Talent considerations are creating additional challenges as skilled voice network engineers exit the workforce. Next-generation workers have neither the training nor the hands-on skills to maintain legacy networks, placing the end-user customer experience in jeopardy.

Advancements in AI Technology
Service providers often overlook core communications as an area ripe for innovation but can no longer afford to hold off. Urgency is increasing to find new opportunities for innovation in service delivery, customer experience, and go-to-market strategies. Service providers that take a digital-first approach to service delivery and support will differentiate themselves not only on feature sets but, more importantly, on customer experience.

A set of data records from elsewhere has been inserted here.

Section Moves.
Context (c : nat) (w : ShmWorld).
Abbreviation k := (wd_kernel w).
Context (W : world_ok w).
Lemma frame_still : frame (eq c) w k.
Proof. constructor; auto. intros i o Ho. exists o. split; [done|apply evolves_refl]. Qed.
Lemma frame_take : kn_directory k = None -> frame (eq c) w (kn_set_directory (Some c) k).
Proof. intros H. destruct frame_still. constructor; auto. intros d _. by rewrite H. Qed.
Lemma frame_release : kn_directory k = Some c -> frame (eq c) w (kn_set_directory None k).
Proof. intros H. destruct frame_still. constructor; auto. intros d Hd. by rewrite H; intros [= ->]. Qed.
Lemma frame_create name o : kn_names k !! name = None -> kn_directory k = Some c -> frame (eq c) w (kn_create name o k).
Proof.
  intros Hn Hk. destruct frame_still. constructor; cbn; auto.
  - intros i x Hx. exists x. split; [|apply evolves_refl]. rewrite lookup_insert_ne; [done|]. apply (kk_segments _ (wk_kernel w W)) in Hx as [Hx _]. lia.
  - intros d e i Hd He Hc Hi. rewrite lookup_insert_ne; [done|]. congruence.
  - intros n i. destruct (decide (name = n)) as [<-|]; [rewrite lookup_insert_eq|rewrite lookup_insert_ne by done; by left].
    intros [= <-]. right. split; [|by exists c]. destruct (kn_segments k !! kn_next k) eqn:E; [|done]. apply (kk_segments _ (wk_kernel w W)) in E as [E _]. lia.
Qed.
Lemma frame_delete name : (forall d e i, c <> d -> wd_handles w !! d = Some e -> hd_name e = name -> kn_names k !! name = Some i -> ~ claims e k i) -> frame (eq c) w (kn_set_names (delete name (kn_names k)) k).
Proof.
  intros H. destruct frame_still. constructor; cbn; auto.
  - intros d e i Hd He Hc Hi. rewrite lookup_delete_ne; [done|]. intros Hx. rewrite Hx in *. by eapply H.
  - intros n i Hi. apply lookup_delete_Some in Hi as [_ Hi]. by left.
Qed.
Lemma frame_segment i f : (forall o, kn_segments k !! i = Some o -> evolves (eq c) o (f o)) -> frame (eq c) w (on_segment i f k).
Proof.
  intros H. destruct frame_still. constructor; cbn; auto. intros j o Ho. destruct (decide (i = j)) as [<-|].
  - exists (f o). rewrite lookup_alter_eq, Ho. auto.
  - exists o. rewrite lookup_alter_ne by done. split; [done|apply evolves_refl].
Qed.
Lemma kernel_create name o : segment_ok o -> kernel_ok (kn_create name o k).
Proof.
  intros Ho. destruct (wk_kernel w W) as [H1 H2 H3]. constructor; cbn.
  - intros i x. destruct (decide (kn_next k = i)) as [<-|]; [rewrite lookup_insert_eq; intros [= <-]; split; [lia|done]|].
    rewrite lookup_insert_ne by done. intros Hx. apply H1 in Hx as [? ?]. split; [lia|done].
  - intros n i. destruct (decide (name = n)) as [<-|]; [rewrite lookup_insert_eq; intros [= <-]; rewrite lookup_insert_eq; eauto|].
    rewrite lookup_insert_ne by done. intros [x Hx]%H2. rewrite lookup_insert_ne; [eauto|]. apply H1 in Hx as [? _]. lia.
  - done.
Qed.
Lemma kernel_delete name : kernel_ok (kn_set_names (delete name (kn_names k)) k).
Proof. destruct (wk_kernel w W) as [H1 H2 H3]. constructor; cbn; [done| |done]. intros n i [_ Hi]%lookup_delete_Some. by eapply H2. Qed.
Lemma kernel_directory d : kernel_ok (kn_set_directory d k).
Proof. destruct (wk_kernel w W) as [H1 H2 H3]. by constructor. Qed.
Lemma kernel_segment i f : (forall o, kn_segments k !! i = Some o -> segment_ok o -> segment_ok (f o)) -> kernel_ok (on_segment i f k).
Proof.
  intros H. destruct (wk_kernel w W) as [H1 H2 H3]. constructor; cbn.
  - intros j o. destruct (decide (i = j)) as [<-|]; [rewrite lookup_alter_eq|rewrite lookup_alter_ne by done; auto].
    intros Ho. destruct (kn_segments k !! i) as [x|] eqn:E; [|done]. cbn in Ho. injection Ho as <-. destruct (H1 _ _ E). auto.
  - intros n j Hn. apply H2 in Hn. destruct (decide (i = j)) as [<-|]; [rewrite lookup_alter_eq; by apply fmap_is_Some|by rewrite lookup_alter_ne].
  - done.
Qed.
Lemma world_put k' h h' :
  wd_handles w !! c = Some h -> frame (eq c) w k' -> kernel_ok k' -> kn_processes k' = kn_processes k -> hd_process h' = hd_process h -> handle_ok c h' k' ->
  (forall i, is_Some (kn_segments k !! i) -> claims h' k' i -> claims h k i) -> reclaims_ok h' (put c w (k', h')) -> world_ok (put c w (k', h')).
Proof.
  intros Hh F K Hps Hp Hok Hcl Hr. constructor; cbn; [done|..]; intros d e.
  all: destruct (decide (c = d)) as [<-|Hd]; [rewrite lookup_insert_eq; by intros [= <-]|rewrite lookup_insert_ne by done; intros He].
  - by eapply frame_handle.
  - assert (Hx : forall fd x y, kn_segments k !! fd = Some x -> wd_handles (put c w (k', h')) !! y.1 = Some y.2 -> claims y.2 k' fd ->
      exists z, wd_handles w !! y.1 = Some z /\ claims z k fd /\ pid_of (hd_process y.2) k' = pid_of (hd_process z) k).
    { intros fd x [y1 y2] Hx Hy Hc. cbn in *. unfold pid_of. rewrite Hps. destruct (decide (c = y1)) as [<-|].
      - rewrite lookup_insert_eq in Hy. injection Hy as <-. exists h. rewrite Hp. eauto.
      - rewrite lookup_insert_ne in Hy by done. exists y2. split; [done|]. split; [|done]. by eapply frame_claims; eauto. }
    pose proof (wk_reclaims w W d e He) as R. pose proof (hk_point _ _ _ (wk_handles w W d e He)) as Hpt. unfold reclaims_ok in *. destruct (hd_pc e); try done; cbn in Hpt, R |- *.
    + intros y1 y2 Hy Hc. destruct (Hpt _ eq_refl) as (o & Ho & _). destruct (Hx _ _ (y1, y2) Ho Hy Hc) as (z & ? & ? & Hz). cbn in Hz. rewrite Hz. eauto.
    + intros y1 y2 Hy Hc. destruct (Hpt _ eq_refl) as (o & Ho & _). destruct (Hx _ _ (y1, y2) Ho Hy Hc) as (z & ? & ? & _). by eapply R.
Qed.
End Moves.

These capabilities will win away business from competitors that fail to modernize and streamline customer interactions.

Generative AI-enabled voice solutions that use natural language processing and sentiment analysis are also poised to deliver intelligent technology well beyond the enterprise and contact center applications deployed today. Targeted at small and medium-sized businesses, they will help to create new lines of business and telecom revenue in an economic sector that generated 43.5 percent of gross domestic product in 2023.

Future Business Models
Building on its 2023 report, “Future of Telcos and the Cloud: New Business Models and Paths to Growth for 2030,” Omdia identified five business models for service providers and their cloud partners to modernize core networks: Buy-from, Marketplace, Sell-through, Side-by-Side, and Co-investment – see Table 1.

While each approach has its benefits and drawbacks, the report recognized the sell-through model offers the greatest alignment to voice and UC services, with additional research detailing passive sell-through versus integrated sell-through options – see Table 2.

Brand equity considerations are also noted a key differentiator in the report. Passive sell-through vendors control contact with end-user customers, while integrated sell-through vendors enable service providers to retain their customer relationships and own the end-to-end experience. In the near-term, brand equity may not seem critical, but the threat will increase considerably as competition matures.